When he first started doing the shows on WBAI in New York, the assembled actors would stare as he stammered through improv sessions, his hands shaking when they weren't shoveling Valium. He was desperate for this to work, convinced he was incapable of doing anything else - understandable, since he couldn't walk or talk as a young child, couldn't learn as a student, couldn't find his place as an adult. As if that wasn't enough pressure, he fancied the shows rising up and out on radio waves to meet his dead father, the father he barely knew and whose image and memory had been removed from his home with all the subtlety that once distinguished Soviet power shifts.
"He had this need to get it right," says Arthur Miller, the actor, not the playwright. "There was this palpable anxiety about him, and that really drove things. But I'd look at this guy, and he's sweating and, you know, nearly convulsing, and I'd think, 'He's nuts. This guy is never going to last.'"
Joe Frank lasted for 20 years, producing the most brilliant, groundbreaking and undefinable radio drama/comedy/art around. His hourlong shows were a hodgepodge of formats: monologues by Frank, faux panel discussions, or vivid scenes and odd stories played by his actors, who weren't always actors and who never seemed to be acting. The results were stunning, irresistible and discomforting - surreal juxtapositions of the bizarre and the ordinary, the autobiographical and the absurd, the hilarious and the horrific. A show such as "A Call in the Night," for example, contains somber recollections of Frank's childhood - himself in a wheelchair, his stepfather portrayed as a clown - followed by a slapstick skit in a Chinese restaurant worthy of Your Show of Shows. Or there's "Pilot," the story of an aviator in an unnamed country beset by unnamed rebels. He recounts the savage beatings he endured at the hands of his mother, while an English companion complains, "You know, the shame of this revolution is what they've done to the tennis court."
In "The Other Side," a man conducts a sadistic experiment to subliminally convince a child that his mother is dead and his father doesn't love him. Later, a supposed panel of experts discusses hostage fashion and chemical weapons that grow hair on the enemy, thereby weighing them down. That's followed by a three-minute Frank monologue about the nature of existence, in which he gravely instructs, "God is closer than the vein in your neck." After that comes another expert discussion, on X-ray vision and the problem it poses for young boys who see through their mothers' clothing.
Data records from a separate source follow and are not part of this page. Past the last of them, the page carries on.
(** X2.  For a configuration file without YAML aliases, in which
    every place of the document is an object of its own: when the team
    is found on another environment and the write succeeds, the update
    reports success, whether or not the file can be read back for
    verification, and the file then holds the old configuration with
    one change: in the record found, [active_environment] is the new
    environment.  The other top-level entries, the other team records
    (also later records of the same name) and the other fields of the
    record are as before.  (An alias of the record found is the same
    object and would change with it; such documents are not values of
    [yaml].) *)
Theorem update_changes_one_field (io : update_io)
    (team_name new_environment config_path : string) (w : world)
    (entries : gmap string yaml) (teams : list yaml)
    (team_config : gmap string yaml) (i : Z) :
  new_environment ∈ ["blue"; "green"] →
  files w !! config_path = Some (Document (YDict entries)) →
  backup_copy io = Copied →
  load_read io = IoOk →
  entries !! "jenkins_teams_config" = Some (YList teams) →
  find_team_from 0 teams team_name = Returned (Some team_config, i) →
  eq_str (default (YStr "blue") (team_config !! "active_environment"))
         new_environment = false →
  save_write io = Written →
  let run :=
    update_team_environment io team_name new_environment config_path w in
  run.1 = Returned true
  ∧ ∃ entries' teams' team_config',
      files run.2 !! config_path = Some (Document (YDict entries'))
      ∧ (∀ key, key ≠ "jenkins_teams_config" →
                entries' !! key = entries !! key)
      ∧ entries' !! "jenkins_teams_config" = Some (YList teams')
      ∧ length teams' = length teams
      ∧ (∀ j, j ≠ Z.to_nat i → teams' !! j = teams !! j)
      ∧ teams' !! Z.to_nat i = Some (YDict team_config')
      ∧ team_config' !! "active_environment" = Some (YStr new_environment)
      ∧ (∀ field, field ≠ "active_environment" →
                  team_config' !! field = team_config !! field).
Proof.
  intros Henv Hfile Hbackup Hload Hteams Hloop Hcurrent Hsave run.
  destruct (update_written io team_name new_environment config_path w
              entries teams team_config i) as [Hrun Hwritten]; try done.
  split; [done|].
  exists (<["jenkins_teams_config" :=
             YList (<[Z.to_nat i :=
                        YDict (<["active_environment" :=
                                   YStr new_environment]> team_config)]>
                      teams)]> entries),
         (<[Z.to_nat i :=
              YDict (<["active_environment" := YStr new_environment]>
                       team_config)]> teams),
         (<["active_environment" := YStr new_environment]> team_config).
  split; [exact Hwritten|].
  pose proof (find_team_from_found _ _ _ _ _ Hloop) as (_ & Hlook & _).
  rewrite Z.sub_0_r in Hlook. apply lookup_lt_Some in Hlook.
  repeat split.
  - intros key Hkey. by rewrite lookup_insert_ne.
  - apply lookup_insert_eq.
  - apply length_insert.
  - intros j Hj. by rewrite list_lookup_insert_ne.
  - by apply list_lookup_insert_eq.
  - apply lookup_insert_eq.
  - intros field Hfield. by rewrite lookup_insert_ne.
Qed.

Lemma update_changes_one_field_witness :
  (update_team_environment
     (UpdateIo "20240101_120000" Copied IoOk Written Copied
        (IoFails "[Errno 13] Permission denied"))
     "devops" "green" "main.yml"
     (World
        {[ "main.yml" :=
             Document
               (YDict
                  {[ "jenkins_teams_config" :=
                       YList [YDict {[ "team_name" := YStr "devops";
                                       "active_environment" := YStr "blue"
                                    ]}] ]}) ]} [])).1
  = Returned true.
Proof.
  apply (update_changes_one_field
           (UpdateIo "20240101_120000" Copied IoOk Written Copied
              (IoFails "[Errno 13] Permission denied"))
           "devops" "green" "main.yml"
           (World
              {[ "main.yml" :=
                   Document
                     (YDict
                        {[ "jenkins_teams_config" :=
                             YList [YDict {[ "team_name" := YStr "devops";
                                             "active_environment" :=
                                               YStr "blue" ]}] ]}) ]} [])
           {[ "jenkins_teams_config" :=
                YList [YDict {[ "team_name" := YStr "devops";
                                "active_environment" := YStr "blue" ]}] ]}
           [YDict {[ "team_name" := YStr "devops";
                     "active_environment" := YStr "blue" ]}]
           {[ "team_name" := YStr "devops";
              "active_environment" := YStr "blue" ]} 0%Z);
    first [by vm_compute | repeat constructor].
Defined.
On every show, Frank worked at a fever pitch, pushed by the belief that because he started his vocation late in life - his mid-30s - the rest of his days were best spent trying to catch up. In the years of doing his program, the last 11 from KCRW in Santa Monica, he worked nearly uninterrupted, stopping only to temporarily flame out from too many ideas and not enough sleep.
But he always came back. Until now. A few weeks ago, Joe Frank, whom Harry Shearer once likened to a fist coming through a speaker, decided he would no longer work in radio. His announced final production for KCRW was a live appearance on August 23 during a pledge drive. The station will begin a weekly retrospective of his work Saturday, August 30, called Joe Frank: A Selection.
"That's it. I'm done," he said quickly during a conversation several weeks ago, the way someone excuses himself from a card game. Then he repeated it and repeated it again the next day and that night, repeating it as though he hadn't really meant it the time before, but now, after thinking about it, he was sure. For two decades, radio hasn't just been enough for Frank, it's been everything. The line that separated his life from his art disappeared long ago.
"I don't consider my life to be successful," he said. "I consider my work to be successful."
The work explored the life, sometimes specific people and events, sometimes nagging questions. What some dismissed as crazy, Frank saw as spiritual. To him, everything led inexorably to the big questions.